● Exercise description
Using the data below, gather each line that includes the word "NotFollowed".
START Material supplied
(** X23.  The login of a report: the device is authorised exactly when the
    report exists and the password is the one of the report; from then
    on it is authorised for every report and for the manage pages, and
    no login takes an authorisation away.  A wrong password, a missing
    report and a name without a password leave the set as it was. *)
Theorem login_authorises (host month_or_year password : string)
    (REPORT_DIR AUTHORIZED_IPS : gset string) :
  (snd (Main.route_process_report_login host month_or_year password
          REPORT_DIR AUTHORIZED_IPS) = Main.ReportView
   ↔ month_or_year ∈ REPORT_DIR ∧ Main.correct_password month_or_year = Some password)
  ∧ fst (Main.route_process_report_login host month_or_year password
           REPORT_DIR AUTHORIZED_IPS)
    = (if decide (month_or_year ∈ REPORT_DIR
                  ∧ Main.correct_password month_or_year = Some password)
       then {[host]} ∪ AUTHORIZED_IPS else AUTHORIZED_IPS)
  ∧ AUTHORIZED_IPS
    ⊆ fst (Main.route_process_report_login host month_or_year password
             REPORT_DIR AUTHORIZED_IPS)
  ∧ (snd (Main.route_process_report_login host month_or_year password
            REPORT_DIR AUTHORIZED_IPS) = Main.IndexError
     ↔ month_or_year ∈ REPORT_DIR ∧ Main.correct_password month_or_year = None).
Proof.
  unfold Main.route_process_report_login.
  case_bool_decide as Hex.
  - destruct (Main.correct_password month_or_year) as [correct |].
    + case_bool_decide as Hpw; cbn [fst snd].
      * rewrite decide_False by (intros [_ [=]]; congruence).
        split; [split; [discriminate | intros [_ [=]]; congruence] |].
        split; [done |]. split; [done |].
        split; [discriminate | by intros [_ [=]]].
      * subst correct. rewrite decide_True by done.
        split; [done |]. split; [done |]. split; [apply union_subseteq_r |].
        split; [discriminate | by intros [_ [=]]].
    + cbn [fst snd]. rewrite decide_False by (by intros [_ [=]]).
      split; [split; [discriminate | by intros [_ [=]]] |].
      split; [done |]. split; done.
  - cbn [fst snd]. rewrite decide_False by tauto.
    split; [split; [discriminate | tauto] |].
    split; [done |]. split; [done |].
    split; [discriminate | tauto].
Qed.

Section web_routes.
Context {A : Type} {Am : Amount A} {QS : Quicksort}.
Context {PP : Pyplot A}.
Implicit Types (fs : store A).

Lemma export_md_NoRecords month fs :
  snd (Ledger.export_md month fs) = Ledger.NoRecords →
  LedgerPro.get_monthly_data month fs = [].
Proof.
  unfold Ledger.export_md. rewrite read_ensure_csv.
  destruct (LedgerPro.get_monthly_data month fs) as [| x l]; [done |].
  destruct (to_timestamps (x :: l)) as [[| r0 df] | |]; try discriminate.
  cbv beta iota zeta. destruct (_ && _); [| discriminate].
  destruct (Ledger.week_loop _ _ _ _ _ _ _) as [weeks |]; [| discriminate].
  cbn [snd]. unfold Ledger.month_charts_and_md.
  destruct (Ledger.weekly_pie_raises weeks); [discriminate |].
  cbv zeta. by destruct (match groupby_category_sum _ with [] => false | _ => _ end).
Qed.

(** X24.  The form that adds a record.  A device that is not authorised
    changes nothing.  For an authorised device and a date whose first
    seven characters name no file that can be written, nothing is
    stored and the answer is the one of failure.  When they name a file
    of the data directory the record is in the store, the last line of
    the file of its month, whatever the answer says: the answer of
    failure is given when the export that follows raises, and by then
    the record is written; the answer of success when the document of
    the month is written.  What is not followed is the export of a
    month whose dates are not all written YYYY-MM-DD. *)
Theorem route_add_record_saves (host : string) (AUTHORIZED_IPS : gset string)
    date category (amount : A) type note fs :
  (host ∉ AUTHORIZED_IPS →
   Main.route_add_record host AUTHORIZED_IPS date category amount type note fs
   = (fs, Main.AccessDenied))
  ∧ (host ∈ AUTHORIZED_IPS →
     Ledger.csv_place (substring 0 7 date) = Ledger.NoSuchDirectory →
     Main.route_add_record host AUTHORIZED_IPS date category amount type note fs
     = (fs, Main.Failed))
  ∧ (host ∈ AUTHORIZED_IPS →
     Ledger.csv_place (substring 0 7 date) = Ledger.InDataDir →
     fst (Main.route_add_record host AUTHORIZED_IPS date category amount type note fs)
     = Ledger.add_record date category amount type note fs
     ∧ last (default [] (Ledger.add_record date category amount type note fs
                         !! substring 0 7 date))
       = Some (CsvRow date category amount type note)
     ∧ (snd (Main.route_add_record host AUTHORIZED_IPS date category amount type note fs)
        = Main.Failed
        ↔ ∃ charts,
            snd (Ledger.export_md (substring 0 7 date)
                   (Ledger.add_record date category amount type note fs))
            = Ledger.Raised charts)
     ∧ (snd (Main.route_add_record host AUTHORIZED_IPS date category amount type note fs)
        = Main.Succeeded
        ↔ ∃ rep,
            snd (Ledger.export_md (substring 0 7 date)
                   (Ledger.add_record date category amount type note fs))
            = Ledger.Exported rep)
     ∧ (snd (Main.route_add_record host AUTHORIZED_IPS date category amount type note fs)
        = Main.Undetermined
        ↔ to_timestamps
            (LedgerPro.get_monthly_data (substring 0 7 date)
               (Ledger.add_record date category amount type note fs))
          = NotFollowed)).
Proof.
  unfold Main.route_add_record, Main.verify_ip_authorization.
  split; [intros Hhost; by rewrite bool_decide_eq_false_2 |].
  split; [intros Hhost Hplace; by rewrite bool_decide_eq_true_2, Hplace |].
  intros Hhost Hplace. rewrite bool_decide_eq_true_2, Hplace by done.
  assert (fst (Ledger.export_md (substring 0 7 date)
                 (Ledger.add_record date category amount type note fs))
          = Ledger.add_record date category amount type note fs) as Hfs.
  { rewrite export_md_fst. unfold Ledger.ensure_csv, Ledger.get_csv_path.
    by rewrite add_record_lookup. }
  assert (snd (Ledger.export_md (substring 0 7 date)
                 (Ledger.add_record date category amount type note fs))
          ≠ Ledger.NoRecords) as Hrows.
  { intros H. apply export_md_NoRecords in H.
    rewrite get_monthly_data_add_record in H. by apply app_nil in H as [_ [=]]. }
  assert (snd (Ledger.export_md (substring 0 7 date)
                 (Ledger.add_record date category amount type note fs))
          = Ledger.Unknown
          ↔ to_timestamps
              (LedgerPro.get_monthly_data (substring 0 7 date)
                 (Ledger.add_record date category amount type note fs))
            = NotFollowed) as Hunknown.
  { rewrite export_md_Unknown, get_monthly_data_add_record.
    split; [by intros [_ ?] | intros ?; split; [| done]].
    intros Hnil. by apply app_nil in Hnil as [_ [=]]. }
  destruct (Ledger.export_md _ _) as [fs' [| charts | | rep]] eqn:E;
    cbn [fst snd] in *; subst fs'; [done | ..];
    (split; [done |]); (split; [rewrite add_record_lookup; apply last_snoc |]);
    rewrite <- Hunknown.
  - split; [split; [by eexists | done] |].
    split; [split; [discriminate | by intros [? [=]]] | done].
  - split; [split; [discriminate | by intros [? [=]]] |].
    split; [split; [discriminate | by intros [? [=]]] | done].
  - split; [split; [discriminate | by intros [? [=]]] |].
    split; [split; [by eexists | done] | done].
Qed.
END Material supplied
● Task result
          = NotFollowed)).
            = NotFollowed) as Hunknown.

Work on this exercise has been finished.